Rachel Morris, Caitlin's mother, was going to be singing at Gordon Meade's book launch this Saturday, but will now be otherwise engaged. The event takes place at The Chapel, Broadstairs on 9 November, 2.00 - 5.00 pm with Gordon reading from Sounds of the Real World plus guest poets Mark Holihan, Michael Curtis, Bethany W Pope and Philip Kane. Music by Sienna-Janae Holihan and Bob Carling. The event is free, but there will be a collection and £1 from every book sold will be donated to the Oliver Fisher Trust, which raises funds for the Oliver Fisher Neonatal Unit where baby Caitlin is being cared for. More info about the launch of Sounds of the Real World on the Events page.
3 October 2013
The Good Book (as mentioned in the previous post) now features on the website of Just About Right Productions. You can watch The Good Book and link to the text of the poems that feature in the film, including one of mine, by clicking here.
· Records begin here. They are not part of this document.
Lemma validation_errors_raise_command_error_witness :
  create_take_action (Demo.world true "a" "b" true) Demo.json_loads Demo.py_str
    Demo.format_list
    {| ca_name := Some "demo"; ca_cluster_template := None; ca_image := Some "ubuntu";
       ca_description := None; ca_user_keypair := None; ca_neutron_network := None;
       ca_count := None; ca_public := false; ca_protected := false;
       ca_transient := false; ca_json := None; ca_wait := false |} []
    = ([], Err (CommandError create_missing_message))
  /\ Demo.create (Demo.world true "a" "b" true) (Demo.create_flags None (Some "bad.json") false)
     = ([EvCall (CReadBlob "bad.json") (Ok (VStr "bad.json"))],
        Err (CommandError (json_error_message "bad.json" Demo.json_error)))
  /\ Demo.scale (Demo.world true "a" "b" true) (Demo.scale_json_args "bad.json")
     = ([EvCall (CGetResource "clusters" (VStr "demo")) (Ok (VDict Demo.cluster_record));
         EvCall (CReadBlob "bad.json") (Ok (VStr "bad.json"))],
        Err (CommandError (json_error_message "bad.json" Demo.json_error))).
Proof.
  split; [|split].
  - apply (proj1 validation_errors_raise_command_error); [reflexivity|].
    right; left; reflexivity.
  - apply (proj1 (proj2 validation_errors_raise_command_error));
      [reflexivity | discriminate | reflexivity | reflexivity].
  - apply (proj2 (proj2 validation_errors_raise_command_error));
      [reflexivity | discriminate | reflexivity | reflexivity | reflexivity].
Defined.

(** C1 (as stated, refuted).  [ScaleCluster --json bad.json] on a cluster
    the lookup does not find: the file holds invalid JSON, yet the error
    raised is the lookup's, not a [CommandError] naming the file. *)
Lemma scale_invalid_json_lookup_error_first :
  Demo.world true "a" "b" false [] (CReadBlob "bad.json") = Ok (VStr "bad.json")
  /\ Demo.json_loads "bad.json" = inl Demo.json_error
  /\ Demo.scale (Demo.world true "a" "b" false) (Demo.scale_json_args "bad.json")
     = ([EvCall (CGetResource "clusters" (VStr "demo")) (Err (ApiError "Cluster not found"))],
        Err (ApiError "Cluster not found")).
Proof. split; [|split]; vm_compute; reflexivity. Qed.

(** ** C2, C8: a failed wait in a batch creation *)

(** C2 (code defect).  With [--count 2 --wait], a wait that reports
    failure makes [CreateCluster] raise [KeyError('id')], where the same
    service with successful waits returns the name-to-id table. *)
Theorem create_batch_failed_wait_escalates :
  snd (Demo.create Demo.failing_world Demo.batch_wait_args) = Err (KeyError "id")
  /\ snd (Demo.create (fix_waits Demo.failing_world) Demo.batch_wait_args)
     = Ok [(VStr "demo-1", VStr "c1"); (VStr "demo-2", VStr "c2")].
Proof. split; vm_compute; reflexivity. Qed.

(** C8 (code defect).  The multi-cluster create answer carries [clusters]
    and no [id]; after the first wait reports failure the error branch's
    [data['id']] raises [KeyError('id')] before any error line is logged. *)
Theorem create_batch_error_branch_reads_missing_id :
  let res := Demo.create Demo.failing_world Demo.batch_wait_args in
  (exists kw, In (EvCall (CCreate kw)
                   (Ok (VDict [("clusters", VList [VStr "c1"; VStr "c2"])]))) (fst res))
  /\ dict_get "id" [("clusters", VList [VStr "c1"; VStr "c2"])] = None
  /\ In (EvCall (CWaitStatus (VStr "c1")) (Ok (VBool false))) (fst res)
  /\ (forall fmt v, ~ In (EvLog fmt v) (fst res))
  /\ snd res = Err (KeyError "id").
Proof.
  vm_compute. split; [|split; [|split; [|split]]].
  - eexists. right; right; right; left; reflexivity.
  - reflexivity.
  - right; right; right; right; right; right; left; reflexivity.
  - intros fmt v H. repeat destruct H as [H|H]; try discriminate H; exact H.
  - reflexivity.
Qed.

(** C7 (as stated, refuted).  [cluster delete c-a c-b] makes two
    [clusters.delete] calls. *)
Lemma delete_two_clusters_two_calls :
  let res := delete_take_action (Demo.world true "a" "b" true)
               {| da_cluster := ["c-a"; "c-b"]; da_wait := false |} [] in
  count_calls is_delete (fst res) = 2 /\ snd res = Ok tt.
Proof. vm_compute. split; reflexivity. Qed.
Gordon Meade will be launching his poetry collection Sounds of the Real World on Saturday 9 November at The Chapel, Broadstairs, 2.00 - 5.00 p.m. It will be an afternoon of poetry and music, featuring many poets who are published by Cultured Llama and music from Bob Carling, Sienna-Janae Holihan and Rachel Morris. I shall be MC for the afternoon and reading some of my poems. The event is free, and there is an open mic for poets. Full details on the Events page.
16 September 2013
I spent the weekend at the Wise Words festival in Canterbury. One of the things I did was staring into a stranger's eyes in a yurt. Read more about this, and how having chronic fatigue is like being pregnant, on the Chronic Fatigue page.
The Good Book, a film by Escott and French about the Beaney House of Art and Knowledge in Canterbury, was premiered at the Wise Words festival on a pedal-powered cinema. The film features poems about the physical book, including mine, 'Preparation for Reading', which is the second one read, about five minutes into the film. Watch it here.
29 August 2013
I was pleased to have a poem selected as one of five to be recorded as part of a film about the Beaney House of Art and Knowledge in Canterbury. I wrote it really quickly, in about an hour, when I realised the closing date for the Wise Words competition was the day I started writing. My process is usually a lot slower - labouring over single verbs for hours, leaving poems untouched for weeks or even months before revising them. I came up with another new poem for an event during the Whitstable Oyster Festival. This one, too, was written quickly. But then I noticed that the seeds of each of these poems had been with me for years. I had tried working with the material before, but the time wasn't right, the memories and objects that had haunted me had not found a right home until I came to write these poems. So, maybe, rather than writing them fast, they took longer to write than any other poem.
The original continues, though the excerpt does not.